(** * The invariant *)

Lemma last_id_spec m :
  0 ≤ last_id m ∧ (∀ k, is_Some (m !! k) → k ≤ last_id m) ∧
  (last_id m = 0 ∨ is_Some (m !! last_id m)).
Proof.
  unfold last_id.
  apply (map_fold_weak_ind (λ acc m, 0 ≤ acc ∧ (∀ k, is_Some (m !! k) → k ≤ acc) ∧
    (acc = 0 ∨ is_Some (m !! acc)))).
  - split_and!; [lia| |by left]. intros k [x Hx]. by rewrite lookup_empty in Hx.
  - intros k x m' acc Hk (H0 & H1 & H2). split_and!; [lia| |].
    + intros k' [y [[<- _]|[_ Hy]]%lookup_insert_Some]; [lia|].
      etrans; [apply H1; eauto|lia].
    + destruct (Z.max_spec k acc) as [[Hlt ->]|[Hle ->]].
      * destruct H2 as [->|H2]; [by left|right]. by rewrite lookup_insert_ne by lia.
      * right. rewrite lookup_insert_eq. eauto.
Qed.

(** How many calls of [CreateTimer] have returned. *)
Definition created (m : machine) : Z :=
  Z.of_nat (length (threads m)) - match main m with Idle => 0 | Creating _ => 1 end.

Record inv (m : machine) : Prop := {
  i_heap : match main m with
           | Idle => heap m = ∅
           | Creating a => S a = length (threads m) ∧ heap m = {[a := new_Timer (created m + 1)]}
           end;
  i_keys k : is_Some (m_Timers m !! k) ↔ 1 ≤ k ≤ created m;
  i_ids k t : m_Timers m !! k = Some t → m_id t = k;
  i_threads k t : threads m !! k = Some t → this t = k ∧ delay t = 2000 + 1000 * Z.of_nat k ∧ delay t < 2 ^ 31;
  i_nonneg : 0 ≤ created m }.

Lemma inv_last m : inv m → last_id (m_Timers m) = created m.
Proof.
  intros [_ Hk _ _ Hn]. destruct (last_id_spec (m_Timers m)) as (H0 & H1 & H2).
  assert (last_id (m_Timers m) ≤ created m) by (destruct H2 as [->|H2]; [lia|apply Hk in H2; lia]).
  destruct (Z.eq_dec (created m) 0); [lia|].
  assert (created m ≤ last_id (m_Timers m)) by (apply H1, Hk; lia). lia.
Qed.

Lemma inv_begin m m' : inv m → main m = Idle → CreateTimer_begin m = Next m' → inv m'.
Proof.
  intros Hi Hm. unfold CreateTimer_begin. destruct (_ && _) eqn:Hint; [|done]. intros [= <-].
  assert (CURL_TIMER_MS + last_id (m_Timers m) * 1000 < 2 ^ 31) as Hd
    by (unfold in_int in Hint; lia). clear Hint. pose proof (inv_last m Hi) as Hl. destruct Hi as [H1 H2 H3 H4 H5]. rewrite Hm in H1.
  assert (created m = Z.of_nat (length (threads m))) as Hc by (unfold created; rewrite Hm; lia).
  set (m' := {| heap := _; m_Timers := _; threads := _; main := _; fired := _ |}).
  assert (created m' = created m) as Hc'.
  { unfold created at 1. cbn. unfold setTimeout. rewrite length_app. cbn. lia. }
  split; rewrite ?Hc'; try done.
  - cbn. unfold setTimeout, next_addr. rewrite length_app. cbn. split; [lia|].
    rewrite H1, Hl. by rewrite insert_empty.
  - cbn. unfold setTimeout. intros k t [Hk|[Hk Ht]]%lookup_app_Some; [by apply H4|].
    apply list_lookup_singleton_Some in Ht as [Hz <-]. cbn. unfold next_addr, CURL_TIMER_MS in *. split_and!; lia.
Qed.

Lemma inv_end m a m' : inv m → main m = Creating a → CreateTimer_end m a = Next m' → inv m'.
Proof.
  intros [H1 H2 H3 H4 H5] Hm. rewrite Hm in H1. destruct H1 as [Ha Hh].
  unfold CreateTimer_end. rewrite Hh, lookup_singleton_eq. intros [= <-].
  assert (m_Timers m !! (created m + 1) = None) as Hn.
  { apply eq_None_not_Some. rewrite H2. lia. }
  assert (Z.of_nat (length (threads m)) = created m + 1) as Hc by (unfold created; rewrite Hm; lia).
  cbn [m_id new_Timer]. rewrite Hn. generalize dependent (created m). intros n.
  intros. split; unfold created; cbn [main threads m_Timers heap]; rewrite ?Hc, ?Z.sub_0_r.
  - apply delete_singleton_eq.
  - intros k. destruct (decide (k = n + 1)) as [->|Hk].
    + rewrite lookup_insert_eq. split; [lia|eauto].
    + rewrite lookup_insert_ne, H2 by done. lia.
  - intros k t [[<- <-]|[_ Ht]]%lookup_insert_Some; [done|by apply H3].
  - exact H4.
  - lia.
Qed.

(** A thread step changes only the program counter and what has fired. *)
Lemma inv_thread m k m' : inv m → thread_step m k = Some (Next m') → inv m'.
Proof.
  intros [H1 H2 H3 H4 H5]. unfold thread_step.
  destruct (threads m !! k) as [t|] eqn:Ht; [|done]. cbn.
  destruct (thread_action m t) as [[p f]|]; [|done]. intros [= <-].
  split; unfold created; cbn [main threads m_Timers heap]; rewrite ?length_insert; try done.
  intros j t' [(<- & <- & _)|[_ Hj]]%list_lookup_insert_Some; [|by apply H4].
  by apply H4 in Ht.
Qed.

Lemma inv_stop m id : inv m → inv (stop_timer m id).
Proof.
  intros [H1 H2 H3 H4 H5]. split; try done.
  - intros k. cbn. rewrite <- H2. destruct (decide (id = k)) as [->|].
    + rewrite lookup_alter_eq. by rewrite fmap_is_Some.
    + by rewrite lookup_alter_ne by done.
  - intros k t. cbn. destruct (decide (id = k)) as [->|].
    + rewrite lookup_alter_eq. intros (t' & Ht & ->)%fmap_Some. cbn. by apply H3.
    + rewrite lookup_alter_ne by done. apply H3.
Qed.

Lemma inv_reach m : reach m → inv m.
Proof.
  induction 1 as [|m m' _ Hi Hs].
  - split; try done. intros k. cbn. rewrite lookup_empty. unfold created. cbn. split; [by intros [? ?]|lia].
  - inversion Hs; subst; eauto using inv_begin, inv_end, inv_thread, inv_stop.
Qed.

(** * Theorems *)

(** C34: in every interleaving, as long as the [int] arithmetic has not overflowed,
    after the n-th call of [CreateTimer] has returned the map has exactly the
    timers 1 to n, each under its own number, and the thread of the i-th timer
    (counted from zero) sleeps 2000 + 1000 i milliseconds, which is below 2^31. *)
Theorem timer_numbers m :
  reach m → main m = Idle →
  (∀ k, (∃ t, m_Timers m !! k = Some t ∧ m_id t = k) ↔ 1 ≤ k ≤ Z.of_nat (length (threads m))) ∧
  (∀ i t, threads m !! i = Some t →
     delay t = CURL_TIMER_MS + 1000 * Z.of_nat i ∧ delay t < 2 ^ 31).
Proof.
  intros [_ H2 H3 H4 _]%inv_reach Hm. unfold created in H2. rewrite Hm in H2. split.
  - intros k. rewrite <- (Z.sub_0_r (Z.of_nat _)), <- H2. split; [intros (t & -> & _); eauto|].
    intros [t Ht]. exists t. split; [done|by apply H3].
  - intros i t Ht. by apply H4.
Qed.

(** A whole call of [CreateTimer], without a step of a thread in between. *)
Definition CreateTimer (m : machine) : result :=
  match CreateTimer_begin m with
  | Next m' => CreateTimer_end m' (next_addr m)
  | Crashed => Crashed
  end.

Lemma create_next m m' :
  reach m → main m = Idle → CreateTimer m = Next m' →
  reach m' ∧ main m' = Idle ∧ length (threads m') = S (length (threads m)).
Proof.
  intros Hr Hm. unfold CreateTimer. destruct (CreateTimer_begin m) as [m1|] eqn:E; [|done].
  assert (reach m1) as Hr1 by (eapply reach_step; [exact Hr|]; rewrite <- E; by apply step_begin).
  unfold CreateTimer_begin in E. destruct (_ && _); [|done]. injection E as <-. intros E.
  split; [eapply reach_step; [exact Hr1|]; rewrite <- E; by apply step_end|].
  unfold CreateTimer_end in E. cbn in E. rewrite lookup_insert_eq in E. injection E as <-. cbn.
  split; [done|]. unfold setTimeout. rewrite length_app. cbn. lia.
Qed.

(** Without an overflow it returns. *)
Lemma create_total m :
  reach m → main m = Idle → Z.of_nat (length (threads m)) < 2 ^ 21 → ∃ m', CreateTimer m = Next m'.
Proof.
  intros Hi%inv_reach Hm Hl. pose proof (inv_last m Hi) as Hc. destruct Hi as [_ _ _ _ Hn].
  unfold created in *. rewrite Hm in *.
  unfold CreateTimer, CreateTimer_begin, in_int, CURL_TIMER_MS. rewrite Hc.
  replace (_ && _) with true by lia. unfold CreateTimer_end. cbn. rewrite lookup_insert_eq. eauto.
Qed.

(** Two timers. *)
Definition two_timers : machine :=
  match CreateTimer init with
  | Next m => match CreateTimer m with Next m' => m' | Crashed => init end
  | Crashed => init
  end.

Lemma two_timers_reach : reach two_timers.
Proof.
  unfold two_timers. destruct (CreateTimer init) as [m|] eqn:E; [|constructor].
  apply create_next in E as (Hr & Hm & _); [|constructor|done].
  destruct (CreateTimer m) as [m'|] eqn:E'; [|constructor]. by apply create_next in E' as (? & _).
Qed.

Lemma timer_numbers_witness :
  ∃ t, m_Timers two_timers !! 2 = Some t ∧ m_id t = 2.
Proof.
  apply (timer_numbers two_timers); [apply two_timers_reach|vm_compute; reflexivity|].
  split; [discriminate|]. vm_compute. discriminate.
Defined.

**Exercise instructions**
Track down every line of the material containing the string "Crashed", and copy it.

**Response to the exercise**
  | Crashed => Crashed
  | Next m => match CreateTimer m with Next m' => m' | Crashed => init end
  | Crashed => init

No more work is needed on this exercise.